In the science-fiction classic Dune, the natural resource of “spice” represents the most valuable commodity in the universe, found only on the desert planet of Arrakis. Spice serves various purposes in Dune, but in both movie adaptations of the novel, Baron Harkonnen, former ruler of Arrakis, summarises its importance with the line: “He who controls the spice, controls the universe.”
While Dune has its share of spice, Earth contains its own spice rack, stocked with resources and commodities offering opportunities for those who control them and threats for those who do not. One state that has perhaps taken the words of Baron Harkonnen as encouragement in its resource strategy is China.
Beijing has implemented a long-term strategic plan for maximising the nation’s control over exploration, production, pricing and exports of natural resources that began with the creation of its first Five-Year Plan in 1953 and has allowed the state to “win without fighting”. This strategy still guides Chinese actions in regard to exploiting natural resources, one example being the acquisition of rare earth elements in regions around the world.
Latest figures show the United States relies on China for at least 80 per cent of its rare earths.
China is estimated to mine more than 70 per cent of the world’s rare earths, and is responsible for over 90 per cent of its refining and production. These elements are essential components in myriad forms of technology, including military equipment such as jet engines, missile guidance systems, anti-missile defence systems and satellites. Latest figures show the United States relies on China for at least 80 per cent of its rare earths, with China supplying 81 per cent of the world with its rare earth elements in 2017. China further holds a dominant position in supplying the United States with 21 of the 35 mineral commodities that Washington deems critical for its national security and economy. The United States is still attempting to extricate itself from this dependence on Beijing for critical commodities, a reliance that has led to vulnerabilities for the country and others in the past.
In 2010, Beijing halted rare earth exports to Japan for two months in response to Tokyo’s detainment of a Chinese fishing captain found near disputed East China Sea Islands. In 2021, China suggested halting exports to the United States as a test of how the country would produce fighter jets without rare earth supply and where the supply chain may shift as a result. Australia is relatively insulated from rare earth coercion, holding the sixth-largest reserves of rare earths in the world, much of which is untapped. That doesn’t mean that Australia’s military can’t be affected by poor quality Chinese metal or its reliance on other Beijing resources, such as the 2021 shortage of urea, another form of spice and an ingredient in the fluid needed by diesel trucks and agricultural machines.

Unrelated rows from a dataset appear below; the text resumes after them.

(* ===== verification/AgentStoreProofs.v ===== *)
(** * Recovery agent: what its store keeps

    Every claim of a generation has one row and one audit record, in one order; all
    other operations leave the claims alone and only append to the audit log. *)
From S2P Require Import Prelude PyVal FastPolicy EffectContract EffectModel AgentObserve AgentDecide AgentStore AgentEffect.

(** ** Claims *)
Record claim : Type := mkClaim {
  c_key : string; c_mode : string; c_request_id : string; c_version : Z; c_at : Q; c_bytes : Z; c_evidence : dict }.

(** The columns of a claim that no operation changes. *)
Definition core (a : action_row) : string * string * string * Z * Z * Z :=
  (act_key a, act_mode a, act_request_id a, act_policy_version a, act_created_at a, act_bytes_sent a).
Definition claim_core (c : claim) : string * string * string * Z * Z * Z :=
  (c_key c, c_mode c, c_request_id c, c_version c, _ts (c_at c), c_bytes c).
Definition claim_record (id : Z) (c : claim) : audit_record :=
  mkAudit (_ts (c_at c)) "action_reserved" (reserved_payload id (c_key c) (c_mode c) (c_request_id c) (c_version c) (c_evidence c)).
Definition is_claim (r : audit_record) : bool := String.eqb (au_kind r) "action_reserved".
Definition claim_records (l : list claim) : list audit_record := imap (fun n c => claim_record (Z.of_nat n + 1) c) l.

(** What may be written under a key of the key/value table, and a log that is to be
    kept; the agent's own keys are free. *)
Definition own_key (k : string) : Prop := k <> POLICY_KEY /\ k <> ACKED_KEY /\ k <> "instance_id".
Class Rules := mkRules { kv_ok : string -> pyval -> Prop; kept_log : list audit_record; kv_free k v : own_key k -> kv_ok k v }.

Section Claims.
Context `{RU : Rules}.

(** The rows and the reserved records of a store are those of the claims [l]; its
    values keep the rules, and its log continues the one to be kept. *)
Record holds_claims (l : list claim) (s : agent_store) : Prop := {
  hc_rows : map core (actions s) = map claim_core l;
  hc_audit : List.filter is_claim (audit_log s) = claim_records l;
  hc_kv : forall k v, kv_get k s = Some v -> kv_ok k v;
  hc_instance : is_Some (kv_get "instance_id" s);
  hc_log : kept_log `prefix_of` audit_log s }.

Lemma claims_length l s : holds_claims l s -> length (actions s) = length l.
Proof. intros [Hr _ _ _ _]. by rewrite <- (length_map core), Hr, length_map. Qed.

Lemma new_store_claims id : kept_log = [] -> kv_ok "instance_id" (VStr id) -> holds_claims [] (new_store id).
Proof.
  intros Hk Hid. split; [done | done | | |].
  - intros k v Hv. unfold kv_get, new_store in Hv. simpl in Hv. by apply lookup_singleton_Some in Hv as [<- <-].
  - unfold kv_get, new_store. simpl. rewrite lookup_singleton_eq. eauto.
  - rewrite Hk. apply prefix_nil.
Qed.

(** ** Operations that make no claim *)
Lemma append_keeps now kind payload l s : String.eqb kind "action_reserved" = false -> holds_claims l s ->
  holds_claims l (set_audit (audit_log s ++ [mkAudit (_ts now) kind payload]) s).
Proof.
  intros Hk [Hr Ha Hp Hi Hl]. split; try done; simpl.
  - rewrite List.filter_app. simpl. unfold is_claim at 2. simpl. by rewrite Hk, app_nil_r.
  - by apply prefix_app_r.
Qed.
Lemma update_keeps f id l s : (forall a, core (f a) = core a) -> holds_claims l s -> holds_claims l (update_action f id s).
Proof.
  intros Hf [Hr Ha Hp Hi Hl]. unfold update_action. destruct (1 <=? id); [|done]. split; [|done..]. simpl. rewrite <- Hr.
  change (@map action_row) with (@fmap list _ action_row). apply list_eq. intros i. rewrite !list_lookup_fmap.
  destruct (decide (i = Z.to_nat (id - 1))) as [->|Hne].
  - rewrite list_lookup_alter_eq. destruct (actions s !! _) as [a|]; [|done]. change (Some (core (f a)) = Some (core a)). by rewrite Hf.
  - by rewrite list_lookup_alter_ne.
Qed.
Lemma kv_keeps k v l s : kv_ok k v -> holds_claims l s -> holds_claims l (set_kv (<[k := v]> (kv_table s)) s).
Proof.
  intros Hv [Hr Ha Hp Hi Hl]. split; try done; unfold kv_get in *; simpl.
  - intros k' v'. destruct (decide (k = k')) as [->|Hk]; [rewrite lookup_insert_eq; by intros [= <-] | rewrite lookup_insert_ne by done; apply Hp].
  - destruct (decide (k = "instance_id")) as [->|Hk]; [rewrite lookup_insert_eq; eauto | by rewrite lookup_insert_ne].
Qed.
End Claims.
#[export] Hint Resolve append_keeps update_keeps : stream.

Section Quiet.
Context `{RU : Rules}.
Definition quiet {A} (op : agent_store -> res A * agent_store) : Prop := forall l s, holds_claims l s -> holds_claims l (snd (op s)).

Lemma audit_quiet now kind payload : String.eqb kind "action_reserved" = false -> quiet (record_audit now kind payload).
Proof. intros Hk l s Hs. by apply append_keeps. Qed.
Lemma complete_quiet now id state response : quiet (complete_action now id state response).
Proof.
  intros l s Hs. apply append_keeps; [done|]. apply update_keeps; [|done]. intros a. by destruct (String.eqb _ _).
Qed.
Lemma verification_quiet now id result detail : quiet (record_verification now id result detail).
Proof.
  intros l s Hs. apply append_keeps; [done|]. apply update_keeps; [|done]. intros a. by destruct (act_verify_result a).
Qed.
Lemma reconcile_quiet now id response : quiet (reconcile_observed_action now id response).
Proof.
  intros l s Hs. unfold reconcile_observed_action, transaction, reconcile_body, db_bind, db_get.
  destruct (outcome_open id s); [|done]. apply append_keeps; [done|]. by apply update_keeps.
Qed.
Lemma put_quiet k v entry : kv_ok k v ->
  match entry with Some (_, kind, _) => String.eqb kind "action_reserved" = false | None => True end -> quiet (put k v entry).
Proof.
  intros Hk He l s Hs. unfold put, transaction, put_body, db_bind, db_mod. destruct entry as [[[now kind] payload]|].
  - apply append_keeps; [done|]. by apply kv_keeps.
  - by apply kv_keeps.
Qed.
Lemma read_quiet {A} (f : agent_store -> res A) : quiet (fun s => (f s, s)).
Proof. by intros l s Hs. Qed.
End Quiet.
#[export] Hint Resolve audit_quiet complete_quiet verification_quiet reconcile_quiet read_quiet : stream.

(** ** Claiming *)
Section Claiming.
Context `{RU : Rules}.
Lemma claimed_claims l s key mode : holds_claims l s ->
  claimed key mode s = existsb (fun c => String.eqb (c_key c) key && String.eqb (c_mode c) mode) l.
Proof.
  intros [Hr _ _ _ _]. unfold claimed, claims. revert Hr. generalize (actions s). induction l as [|c l IH]; intros [|a rows] Hr; try done.
  simpl in *. injection Hr as E1 E2 _ _ _ _ Hr. rewrite (IH rows Hr). unfold core in *. congruence.
Qed.

Lemma reserve_claims l s now key mode rid version bytes ev r s' : holds_claims l s ->
  reserve_action now key mode rid version bytes ev s = (r, s') ->
  (r = Ok None /\ s' = s)
  \/ (claimed key mode s = false /\ r = Ok (Some (Z.of_nat (length l) + 1)) /\ holds_claims (l ++ [mkClaim key mode rid version now bytes ev]) s').
Proof.
  intros Hs. pose proof (claims_length _ _ Hs) as Hlen. unfold reserve_action, transaction, reserve_body, db_bind, db_get.
  destruct (claimed key mode s) eqn:Ec; simpl; [intros [= <- <-]; by left|].
  destruct (negb _); simpl; [intros [= <- <-]; by left|]. unfold append, db_bind, db_mod, db_get, db_ret. simpl. intros [= <- <-]. right.
  split; [done|]. rewrite length_app, Hlen. simpl. split; [do 3 f_equal; lia|]. destruct Hs as [Hr Ha Hp Hi Hl]. split; simpl; [| |exact Hp | exact Hi | by apply prefix_app_r].
  - by rewrite !map_app, Hr.
  - rewrite List.filter_app, Ha. simpl. unfold claim_records. rewrite imap_app. simpl. do 2 f_equal. unfold claim_record. simpl.
    do 2 f_equal. unfold reserved_payload. do 3 f_equal. lia.
Qed.

(** ** The history the policy is checked against *)
Lemma of_mode_claims l s mode : holds_claims l s ->
  of_mode mode s = map (fun c => _ts (c_at c)) (List.filter (fun c => String.eqb (c_mode c) mode) l).
Proof.
  intros [Hr _ _ _ _]. unfold of_mode. revert Hr. generalize (actions s). induction l as [|c l IH]; intros [|a rows] Hr; try done.
  simpl in *. injection Hr as E1 E2 _ _ E5 _ Hr. unfold core in *. rewrite E2. destruct (String.eqb (c_mode c) mode); simpl; [|by apply IH].
  by rewrite E5, (IH rows Hr).
Qed.
End Claiming.

Lemma maximum_ge l m : maximum l = Some m -> Forall (fun z => z <= m) l.
Proof.
  revert m. induction l as [|z l IH]; intros m; simpl; [done|]. intros [= <-]. destruct (maximum l) as [m|] eqn:E.
  - constructor; [lia|]. eapply Forall_impl; [by apply IH|]. simpl. lia.
  - constructor; [lia|]. destruct l; [done | simpl in E; by destruct (maximum l)].
Qed.
Lemma maximum_None l : maximum l = None -> l = [].
Proof. destruct l; [done|]. simpl. by destruct (maximum l). Qed.

(** The milliseconds of a time moved by whole seconds, and their order. *)
Lemma Qfloor_unique q z : (inject_Z z <= q)%Q -> (q < inject_Z (z + 1))%Q -> Qfloor q = z.
Proof.
  intros Hl Hu. pose proof (Qfloor_le q) as Hf. pose proof (Qlt_floor q) as Hf'.
  assert (inject_Z z < inject_Z (Qfloor q + 1))%Q as H1 by lra. assert (inject_Z (Qfloor q) < inject_Z (z + 1))%Q as H2 by lra.
  rewrite <- Zlt_Qlt in H1, H2. lia.
Qed.
Lemma _ts_sub t (n : Z) : _ts (t - inject_Z n) = _ts t - n * 1000.
Proof.
  unfold _ts. pose proof (Qfloor_le (t * 1000)) as Hl. pose proof (Qlt_floor (t * 1000)) as Hu. apply Qfloor_unique.
  - unfold Z.sub. rewrite inject_Z_plus, inject_Z_opp, inject_Z_mult. change (inject_Z 1000) with 1000%Q. lra.
  - replace (_ + 1) with (Qfloor (t * 1000) + 1 - n * 1000) by lia.
    unfold Z.sub. rewrite (inject_Z_plus _ (- _)), inject_Z_opp, inject_Z_mult. change (inject_Z 1000) with 1000%Q. lra.
Qed.
Lemma ts_instant_le ms t (n : Z) : (inject_Z n <= t - ts_instant ms)%Q -> ms + n * 1000 <= _ts t.
Proof.
  unfold _ts, ts_instant. intros Hn. pose proof (Qlt_floor (t * 1000)) as Hu.
  assert (inject_Z (ms + n * 1000) < inject_Z (Qfloor (t * 1000) + 1))%Q as Hlt; [|rewrite <- Zlt_Qlt in Hlt; lia].
  rewrite inject_Z_plus, inject_Z_mult. change (inject_Z 1000) with 1000%Q.
  assert (inject_Z ms == (inject_Z ms / 1000) * 1000)%Q as E by field. rewrite E. lra.
Qed.
(* ===== verification/AgentProofs.v ===== *)
(** * Correctness of the recovery agent

    The invariant of every run: each claim of a generation was allowed by a policy in
    force at that time, and each request sent belongs to one claim, made before it
    and never used twice.  Programs that make no claim and send nothing are [calm]. *)
From S2P Require Import Prelude PyVal UtcTime FastPolicy SendSample EffectContract EffectModel AgentPolicy AgentObserve AgentDecide AgentStore AgentEffect Agent AgentStoreProofs.

#[local] Arguments listed : simpl never.
Create HintDb calm.

Section Agent.
Context `{Repr} `{FromIso} `{LocalZone} `{IpText} `{IsoFull} `{JsonCanon} `{Ed25519} `{JsonSha} `{TextDigest} `{IsoText} `{RU : Rules}.
Variable cf : agent_config.

(** A policy the agent may act under: the built-in one, or one that was handed to its
    store and is signed by the centre. *)
Definition authorised (p : Policy) : Prop :=
  p = BUILTIN \/ exists key envelope, central_key cf = Some key /\ kv_ok POLICY_KEY envelope /\ open_envelope envelope key = Ok p.

Definition same_mode (c d : claim) : bool := String.eqb (c_mode d) (c_mode c).
(** Earlier claims of the mode of [c] within [ms] milliseconds before it. *)
Definition recent_claims (earlier : list claim) (c : claim) (ms : Z) : Z :=
  Z.of_nat (length (List.filter (fun d => same_mode c d && (_ts (c_at c) - ms <=? _ts (c_at d))) earlier)).

(** What a claim needs when [earlier] claims were made before it. *)
Record claim_ok (earlier : list claim) (c : claim) : Prop := {
  co_first : Forall (fun d => c_key d = c_key c -> c_mode d <> c_mode c) earlier;
  co_network : exists n, dict_get "network" (c_evidence c) = Some (network_value (Some n))
               /\ timed_out n = false /\ network_down n = false /\ ingest_ok n = true;
  co_policy : exists p, authorised p /\ c_version c = po_version p /\ c_mode c = mode_of p /\ po_mode p <> "off"
    /\ Forall (fun d => same_mode c d = true -> _ts (c_at d) + po_cooldown_sec p * 1000 <= _ts (c_at c)) earlier
    /\ recent_claims earlier c 3600000 < po_max_per_hour p /\ recent_claims earlier c 86400000 < po_max_per_day p }.
(** The generations requests were sent for. *)
Definition requested (w : agent_world) : list string := map (fun x => generation_key (s_observation x)) (w_trace w).
Inductive paced : list claim -> Prop :=
  | paced_nil : paced []
  | paced_snoc l c : paced l -> claim_ok l c -> paced (l ++ [c]).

China also has a history of creative forms of coercion, such as cutting tourism to certain countries, weaponising trade tariffs, and even halting trash processing. Attempts to diversify supply chains have run into further obstacles. Africa represents an opportunity for the supply of rare earth metals, but Beijing has already multiplied mining investment by Chinese entities on the continent 25 times in the period 2005–15. Much of this access to resources is tied to investment in infrastructure, which in turn links up with China’s ambitious Belt and Road Initiative.
A Chinese firm has a 51 per cent stake in the world’s largest lithium mine in Australia, which is all on top of China’s own large lithium reserves.
As the world moves towards generating sources of renewable energy and combatting climate change, Beijing is one step ahead. In the Democratic Republic of Congo, China has gained access to the largest untapped reserves of the key metal cobalt, an essential component in electric car batteries. Chinese companies have taken ownership of eight of the 14 largest cobalt mines in the country. Similar moves have been made in South America in an area known as the “Lithium Triangle”. The region rests on the borders of three countries into which Beijing has invested billions for the rights to mine lithium: Chile, Argentina and Bolivia, a nation described as the “new Saudi Arabia” for its potential in this component of electric car batteries.
Afghanistan offers a similar treasure trove of lithium, with Chinese firms seeking to take advantage of what may be the world’s largest lithium reserves worth an estimated $1 trillion or more. A Chinese firm has a 51 per cent stake in the world’s largest lithium mine in Australia, which is all on top of China’s own large lithium reserves. This domination of resources has come at the cost of the health of local workers, communities and environments around which their mining operations take place, as well as accusations of widespread graft.
Dependence on supply chains with Beijing at the on/off switch is a dangerous position and one that nations will need to adapt to in order to avoid the vulnerability of coercion. China has put itself ahead of the game in a natural resource strategy that brings to mind words from another classic of science fiction: “intellects vast and cool and unsympathetic, regarded this earth with envious eyes, and slowly and surely drew their plans against us.”